The “Moral Progress” Delusion

“Moral progress” is impossible.  It is a concept that implies progress towards a goal that doesn’t exist.  We exist as a result of evolution by natural selection, a process that has simply happened.  Progress implies the existence of an entity sufficiently intelligent to formulate a goal or purpose towards which progress is made.  No such entity has directed the process, nor did one even exist over most of the period during which it occurred.  The emotional predispositions that are the root cause of what we understand by the term “morality” are as much an outcome of natural selection as our hands or feet.  Like our hands and feet, they exist solely because they have enhanced the probability that the genes responsible for their existence would survive and reproduce.  There is increasing acceptance of the fact that morality owes its existence to evolution by natural selection among the “experts on ethics” among us.  However, as a rule they have been incapable of grasping the obvious implication of that fact; that the notion of “moral progress” is a chimera.  It is a truth that has been too inconvenient for them to bear.

It’s not difficult to understand why.  Their social gravitas and often their very livelihood depend on propping up the illusion.  This is particularly true of the “experts” in academia, who often lack marketable skills other than their “expertise” in something that doesn’t exist.  Their modus operandi consists of hoodwinking the rest of us into believing that satisfying some whim that happens to be fashionable within their tribe represents “moral progress.”  Such “progress” has no more intrinsic value than a five year old’s progress towards acquiring a lollipop.  Often it can be reasonably expected to lead to outcomes that are the opposite of those that account for the existence of the whim to begin with, resulting in what I have referred to in earlier posts as a morality inversion.  Propping up the illusion in spite of recognition of the evolutionary roots of morality in a milieu that long ago dispensed with the luxury of a God with a big club to serve as the final arbiter of what is “really good” and “really evil” is no mean task.  Among other things it requires some often amusing intellectual contortions as well as the concoction of an arcane jargon to serve as a smokescreen.

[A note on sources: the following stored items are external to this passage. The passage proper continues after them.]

(* ===== verification/Render.v ===== *)
(** * Rendering a job's candidates (worker/render/render.go, worker/materialize/materialize.go)

    Secret-bearing files are materialized beside the candidates, or refused when there is
    no store; the job's target decides which services are rendered. *)

From S2P Require Import Prelude GoStrings StrFacts Json Model Proxy Dns RProxy Nginx Coredns Jobs Store Scrub Candidate.
From stdpp Require Import options.

(** ** Secret-bearing candidate files (worker/materialize/materialize.go)

    The htpasswd lines, certificates and keys placed beside an nginx candidate.
    [SecretReader] is the source's interface: a secret that does not exist reads
    as the empty string. *)
Class SecretReader := secret_get : string -> result string string.

Definition username_char (c : ascii) : bool := is_alnum c || one_of "._@+=-" c.
Definition basicAuthUsername (s : string) : bool := (1 <=? slen s)%Z && (slen s <=? 64)%Z && sall username_char s.
(** UTF-16 code units: two for a rune of four bytes, one for any other, invalid ones included. *)
Definition utf16_units (s : string) : Z :=
  foldr (fun r acc => match r with Some t => if (slen t =? 4)%Z then 2 + acc else 1 + acc | None => 1 + acc end)%Z 0%Z (runes s).
Definition FormatBasicAuthFileLine (username passwordHash : string) : result string string :=
  if negb (basicAuthUsername username) then Err "Basic Auth username is invalid"
  else if negb (HasPrefix passwordHash "{SHA}") || (utf16_units passwordHash <=? 6)%Z
  then Err "Basic Auth password hash is invalid"
  else Ok (username +:+ ":" +:+ passwordHash +:+ nl).

(** Reading the nil map is reading the empty one. *)
Definition proxy_map (record : DNSRecord) : gomap := default [] (Model.Proxy record).
Definition basicAuth_of (record : DNSRecord) : option gomap := as_map (mget (proxy_map record) "basicAuth").
Definition secret_of (basicAuth : gomap) : string := default "" (as_string (mget basicAuth "passwordSecretId")).
Definition username_of (basicAuth : gomap) : string := default "" (as_string (mget basicAuth "username")).
Definition basic_auth_path (secretID : string) : string := "basic-auth/" +:+ secretID.

Section materialize.
Context {reader : SecretReader}.

Definition basic_auth_step (files : gmap string string) (record : DNSRecord) : result string (gmap string string) :=
  match basicAuth_of record with
  | None => mret files
  | Some basicAuth =>
      let secretID := secret_of basicAuth in
      hash ← secret_get secretID;
      ensure (negb (hash =? "")) ("Basic Auth secret not found: " +:+ secretID);;
      line ← FormatBasicAuthFileLine (username_of basicAuth) hash;
      mret (<[basic_auth_path secretID := line]> files)
  end.
Definition BasicAuthFiles (records : list DNSRecord) : result string (gmap string string) :=
  foldlM basic_auth_step ∅ records.

Definition certificate_of (record : DNSRecord) : string :=
  default "" (as_string (mget (proxy_map record) "certificateId")).
Definition needs_certificate (record : DNSRecord) : bool :=
  Enabled record && Proxied record && default false (as_bool (mget (proxy_map record) "tlsEnabled"))
  && negb (certificate_of record =? "").
(** The identifiers in first-use order, each once. *)
Definition needed_step (seen : list string) (record : DNSRecord) : list string :=
  if needs_certificate record && negb (contains seen (certificate_of record)) then seen ++ [certificate_of record] else seen.
Definition needed (records : list DNSRecord) : list string := foldl needed_step [] records.
Definition ensureTrailingNewline (value : string) : string := if HasSuffix value nl then value else value +:+ nl.
Definition certificate_step (certificates : list CertificateStatus) (files : gmap string string) (id : string)
    : result string (gmap string string) :=
  match find_first (fun c => CID c =? id) certificates with
  | None => Err ("Certificate not found: " +:+ id)
  | Some cert =>
      ensure (negb (CertificatePEM cert =? "")) ("Certificate PEM is missing: " +:+ id);;
      ensure (negb (SecretID cert =? "")) ("Certificate private key is missing: " +:+ id);;
      key ← secret_get (SecretID cert);
      ensure (negb (key =? "")) ("Certificate key secret not found: " +:+ SecretID cert);;
      mret (<["certs/" +:+ id +:+ ".key" := ensureTrailingNewline key]>
              (<["certs/" +:+ id +:+ ".crt" := ensureTrailingNewline (CertificatePEM cert)]> files))
  end.
Definition CertificateFiles (records : list DNSRecord) (certificates : list CertificateStatus)
    : result string (gmap string string) :=
  foldlM (certificate_step certificates) ∅ (needed records).
End materialize.

(** ** Candidates *)
Record ConfigurationSnapshot := mkConfiguration {
  CfgSettings : Settings; CfgZones : list ZoneState; CfgStreams : list StreamRoute; CfgCertificates : list CertificateStatus }.
(** [Secrets] is [None] when no secret store is configured. *)
Record Options := mkOptions {
  OCandidateRoot : string; OCapabilities : Http3Capabilities; OSecrets : option SecretReader; OACMEUpstream : string }.

Inductive candidates_error : Type := CText (message : string) | CRender (e : render_error).
Definition lift_render {A} (r : rendered A) : result candidates_error A :=
  match r with Ok a => Ok a | Err e => Err (CRender e) end.
Definition lift_text {A} (r : result string A) : result candidates_error A :=
  match r with Ok a => Ok a | Err e => Err (CText e) end.

Definition revisionIDPattern (s : string) : bool := negb (s =? "") && sall (fun c => is_alnum c || one_of "_-" c) s.
(** JavaScript truthiness of a decoded value. *)
Definition truthy (value : json) : bool :=
  match value with
  | JNull => false
  | JBool b => b
  | JStr s => negb (s =? "")
  | JNum z => negb (z =? 0)%Z
  | JFloat t => negb (t =? "-0")
  | _ => true
  end.

Section render.
Context (Sprint : json -> string) (order : map_order).

Definition candidatePath (root : string) (job : Job) (service : string) : result candidates_error string :=
  ensure (revisionIDPattern (RevisionID job)) (CText "Revision ID is invalid for a candidate path");;
  mret (TrimRightChar root "/" +:+ "/" +:+ RevisionID job +:+ "/" +:+ service).

Definition secretFiles (options : Options) (records : list DNSRecord) (certificates : list CertificateStatus)
    : result candidates_error (gmap string string) :=
  match OSecrets options with
  | None =>
      ensure (forallb (fun r => negb (truthy (mget (proxy_map r) "basicAuth"))) records)
        (CText "Basic Auth secrets require a configured secret store");;
      ensure (forallb (fun r => negb (Proxied r && truthy (mget (proxy_map r) "tlsEnabled"))) records)
        (CText "TLS certificates require a configured secret store");;
      mret ∅
  | Some secrets =>
      files ← lift_text (BasicAuthFiles (reader := secrets) records);
      certs ← lift_text (CertificateFiles (reader := secrets) records certificates);
      mret (certs ∪ files)
  end.

Definition coredns (desired : ConfigurationSnapshot) (zones : list ZoneState) (pool : ResolverPool) (root : string) (job : Job)
    : result candidates_error Candidate :=
  rendered ← lift_render (RenderCoreDNSCandidate Sprint order (mkCoreDNSInput
    (map (fun z => mkZoneInput (ZName z) (Records z)) zones) (SIngress (CfgSettings desired)) pool
    (ForwardingRules (CfgSettings desired))));
  path ← candidatePath root job "coredns";
  mret (mkCandidate ServiceCoreDNS path (Coredns.CChecksum rendered)
    (Some (map_to_list (Coredns.CFiles rendered ∪ {["Corefile" := Corefile rendered]})))).

Definition nginx (desired : ConfigurationSnapshot) (records : list DNSRecord) (root : string) (job : Job) (options : Options)
    : result candidates_error Candidate :=
  path ← candidatePath root job "nginx";
  secrets ← secretFiles options records (CfgCertificates desired);
  rendered ← lift_render (RenderNginxCandidate (mkNginxInput records (CfgStreams desired) (OCapabilities options) path
    (OACMEUpstream options) secrets));
  mret (mkCandidate ServiceNginx path (NChecksum rendered) (Some (map_to_list (NFiles rendered)))).

(** [Candidates], on the decoded snapshot. *)
Definition Candidates (desired : ConfigurationSnapshot) (job : Job) (options : Options)
    : result candidates_error (list Candidate) :=
  match DefaultPool (CfgSettings desired) with
  | None => Err (CText "Configuration snapshot has no default resolver pool")
  | Some pool =>
      let zones := List.filter ZEnabled (CfgZones desired) in
      let records := concat (map Records zones) in
      let root := if OCandidateRoot options =? "" then DefaultCandidateRoot else OCandidateRoot options in
      if JTarget job =? TargetCoreDNS then c ← coredns desired zones pool root job; mret [c]
      else if JTarget job =? TargetNginx then c ← nginx desired records root job options; mret [c]
      else if JTarget job =? TargetCombined then
        c ← coredns desired zones pool root job;
        n ← nginx desired records root job options;
        mret [c; n]
      else Err (CText ("Unsupported apply target: " +:+ JTarget job))
  end.
End render.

Consider, for example, a paper by Professors Allen Buchanan and Russell Powell entitled Toward a Naturalistic Theory of Moral ProgressIt turned up in the journal Ethics, that ever reliable guide to academic fashion touching on the question of “human flourishing.”  Far from denying the existence of human nature after the fashion of the Blank Slaters of old, the authors positively embrace it.  They cheerfully admit its relevance to morality, noting in particular the existence of a predisposition in our species to perceive others of our species in terms of ingroups and outgroups; what Robert Ardrey used to call the Amity/Enmity Complex.  Now, if these things are true, and absent the miraculous discovery of any other contributing “root cause” for morality other than evolution by natural selection, whether in this world or the realm of spirits, it follows logically that “progress” is a term that can no more apply to morality than it does to evolution by natural selection itself.  It further follows that objective Good and objective Evil are purely imaginary categories.  In other words, unless one is merely referring to the scientific investigation of evolved behavioral traits, “experts on ethics” are experts about nothing.  Their claim to possess a philosopher’s stone pointing the way to how we should act is a chimera.  For the last several thousand years they have been involved in a sterile game of bamboozling the rest of us, and themselves to boot.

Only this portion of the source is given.